According to Lever-Duffy and McDonald (2015) as well as Horton (2012), the incorporation of technology into the classroom has the ability to enhance the learning experience of students. The learner demographic in public schools throughout America, are products of a society that is very technological advanced. Mobile devices and social media outlets have changed the way in which we communicate. Therefore, a legitimate argument can be made regarding the use of blogs in an educational setting. For example, as noted by Hicks (2013) blogging adds to the learning environment by: (a) creating various opportunities for learners to interact with course materials, (b) interact with their peers, and (c) communicate a direct understanding of assignment tasks to instructors. In addition, blogs can also be used to improve writing skills as well as facilitate higher order thinking skills (Lever-Duffy et al., 2015).
However, no matter how beneficial and useful a learning tool may be, there are always limitations regarding its use in an educational setting. According to information cited in the literature by Hossain and Quinn (2012), blogging might be an effective learning tool to use for every subject. As cited in their study regarding a blogging activity in a Euclidean geometry course:
Difficult for New Bloggers. Some participants who did not have previous experience in blogging had difficulty starting up with the blog and writing comments. One participant noted:
“Substantive comments were hard for me to do. I was never sure how to do them and I didn’t know what to write.” Another participant noted: “The discussion was hard to follow, would have been easier if the threads were separated.” (Hossain & Quinn, 2012. p. 6).

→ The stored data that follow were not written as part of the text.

(* ===== verification/BiffConfig.v ===== *)
(** The boot configuration tool (biffconfig/src/biffconfig.c): the 8 KiB
    configuration block with its MD5, reading and setting a parameter, and the
    whole program run on the flash device. *)
From Stdlib Require Import ZArith Lia.
From stdpp Require Import base list numbers strings.
From S2P Require Import Prelude Md5.

Module Config.

(** ** The block: [struct _cfg_vals] is packed *)

Definition OFF_bootsource : Z := 4.

Definition OFF_console : Z := 5.

Definition OFF_nic : Z := 6.

Definition OFF_boottype : Z := 7.

Definition OFF_loadaddress : Z := 8.

Definition OFF_cmndline : Z := 12.

Definition sizeof_cmndline : Z := 1024.

Definition OFF_kernelmax : Z := 1036.

Definition OFF_digest : Z := 0x1ff0.

Definition sizeof_cfg : Z := 0x2000.

Inductive cfg_index : Type :=
  | CFG_BOOTSOURCE | CFG_CONSOLE | CFG_NIC | CFG_BOOTTYPE | CFG_LOADADDRESS | CFG_CMNDLINE
  | CFG_KERNELMAX.

#[export] Instance cfg_index_eq : EqDecision cfg_index.
Proof. solve_decision. Defined.

Record cfg_param : Type := mkParam { p_name : list Z; p_index : cfg_index; p_help : list Z }.

Definition g_params : list cfg_param :=
  [mkParam (str "bootsource") CFG_BOOTSOURCE (str "flash|MMC|Net");
   mkParam (str "console") CFG_CONSOLE (str "disabled|enabled");
   mkParam (str "nic") CFG_NIC (str "disabled|enabled|promiscuous");
   mkParam (str "boottype") CFG_BOOTTYPE (str "flatbin|Linux|Multiboot|Coreboot");
   mkParam (str "loadaddress") CFG_LOADADDRESS (str "<RAM address>");
   mkParam (str "cmndline") CFG_CMNDLINE (str "<string>");
   mkParam (str "kernelmax") CFG_KERNELMAX (str "<count of 64k sectors>")].

Definition streq (a b : list Z) : bool := bool_decide (a = b).

Ltac solve_nonzero := apply (bool_decide_unpack _); vm_compute; exact I.

(** ** printf("%x") and sscanf("%x") *)

(** Hexadecimal digits of [v] in front of [acc]; eight digits hold 32 bits. *)
Fixpoint hexn (fuel : nat) (v : Z) (acc : list Z) : list Z :=
  match fuel with
  | O => acc
  | S fuel' =>
      if v <? 16 then hex_digit v :: acc else hexn fuel' (v / 16) (hex_digit (v mod 16) :: acc)
  end.

Definition print_x (v : Z) : list Z := hexn 8 v [].

Definition hexval (c : Z) : option Z :=
  if (48 <=? c) && (c <=? 57) then Some (c - 48)
  else if (97 <=? c) && (c <=? 102) then Some (c - 87)
  else if (65 <=? c) && (c <=? 70) then Some (c - 55)
  else None.

Definition isspace (c : Z) : bool := (c =? 32) || ((9 <=? c) && (c <=? 13)).

Fixpoint skip_spaces (s : list Z) : list Z :=
  match s with c :: s' => if isspace c then skip_spaces s' else s | [] => [] end.

(** Value of the leading digits and how many there are. *)
Fixpoint scan_digits (s : list Z) (acc : Z) (n : nat) : Z * nat :=
  match s with
  | c :: s' =>
      match hexval c with Some d => scan_digits s' (acc * 16 + d) (S n) | None => (acc, n) end
  | [] => (acc, n)
  end.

While the majority of students in the study reported no disadvantages, some found it to be difficult in using mathematics notations as well as it forced some to participate while others did not. Also, some students did not like using blogging as a learning tool; as they seemly did not like commenting on their peers work.

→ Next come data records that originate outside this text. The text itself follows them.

(** What a read over MDIO returns. *)
Lemma phy_read_value phy reg s : 0 <= reg < 32 -> 0 <= phy < 32 ->
  fst (r6040_phy_read phy reg s) = (if phy =? 1 then u16 (phy_regs s reg) else 0xffff) /\
  phy_regs (snd (r6040_phy_read phy reg s)) = phy_regs s.
Proof.
  intros Hreg Hphy. unfold r6040_phy_read.
  destruct (mdio_fields MDIO_READ reg phy (or_introl eq_refl) Hreg Hphy) as (_ & E2 & E3 & E4 & _).
  destruct (mdio_transaction MDIO_READ reg phy s (or_introl eq_refl) Hreg Hphy) as (s' & -> & P1 & R1).
  rewrite read_MMRD. rewrite R1 by (vm_compute; congruence).
  change (phy_regs (snd (ioread16 MMRD s'))) with (phy_regs s'). rewrite P1.
  unfold mdio_command. rewrite E2, E3, E4. change (MDIO_READ =? MDIO_READ) with true. cbv iota.
  destruct (Z.eqb_spec phy 1) as [-> |].
  - change (256 * 1 =? 0x100) with true. cbn [set_reg regs_w phy_regs]. now rewrite store_eq.
  - rewrite (proj2 (Z.eqb_neq (256 * phy) 0x100)) by lia. cbn [set_reg regs_w phy_regs].
    now rewrite store_eq.
Qed.

(** What a write over MDIO does. *)
Lemma phy_write_regs phy reg v s : 0 <= reg < 32 -> 0 <= phy < 32 -> 0 <= v < 0x10000 ->
  phy_regs (r6040_phy_write phy reg v s) =
    if phy =? 1 then store (phy_regs s) reg v else phy_regs s.
Proof.
  intros Hreg Hphy Hv. unfold r6040_phy_write.
  destruct (mdio_fields MDIO_WRITE reg phy (or_intror eq_refl) Hreg Hphy) as (_ & E2 & E3 & E4 & E5 & _).
  set (s1 := iowrite16 v MMWD s).
  assert (Hs1 : s1 = set_reg s MDIO_WRITE_W v).
  { unfold s1. cbn [iowrite16 r6040_nic]. rewrite u16_id by done.
    change (r6040_ioport_writew MMWD v s) with (set_reg s MDIO_WRITE_W (Z.land v 0xffff)).
    change 0xffff with (Z.ones 16). now rewrite Z.land_ones, Z.mod_small by lia. }
  destruct (mdio_transaction MDIO_WRITE reg phy s1 (or_intror eq_refl) Hreg Hphy) as (s' & -> & -> & _).
  unfold mdio_command. rewrite E2, E3, E4, E5.
  change (MDIO_WRITE =? MDIO_READ) with false. change (MDIO_WRITE =? MDIO_WRITE) with true. cbv iota.
  rewrite Hs1. destruct (Z.eqb_spec phy 1) as [-> |].
  - change (256 * 1 =? 0x100) with true. cbn [set_phy phy_regs set_reg regs_w]. rewrite store_eq, u16_id by done. reflexivity.
  - now rewrite (proj2 (Z.eqb_neq (256 * phy) 0x100)) by lia.
Qed.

Hicks, K. (2013). The benefits of blogging as a learning tool, part 1. Retrieved on March 9, 2016 from http://gettingsmart.com/2013/12/benefits-blogging-learning-tool-part-1/
Horton, W. (2012). E-Learning by design (2nd ed.). San Francisco, CA: Wiley.
Hossain, M. & Quinn, R.J. (2012). Advantages and disadvantages of using a blogging activity in a college euclidean geometry course. International Journal of Computer Technology and Electronics Engineering, 2(6), 1-8.
Lever-Duffy, J. & McDonald, J. B. (2015). Teaching and learning with technology (5th ed.). Upper Saddle River, NJ: Pearson Education.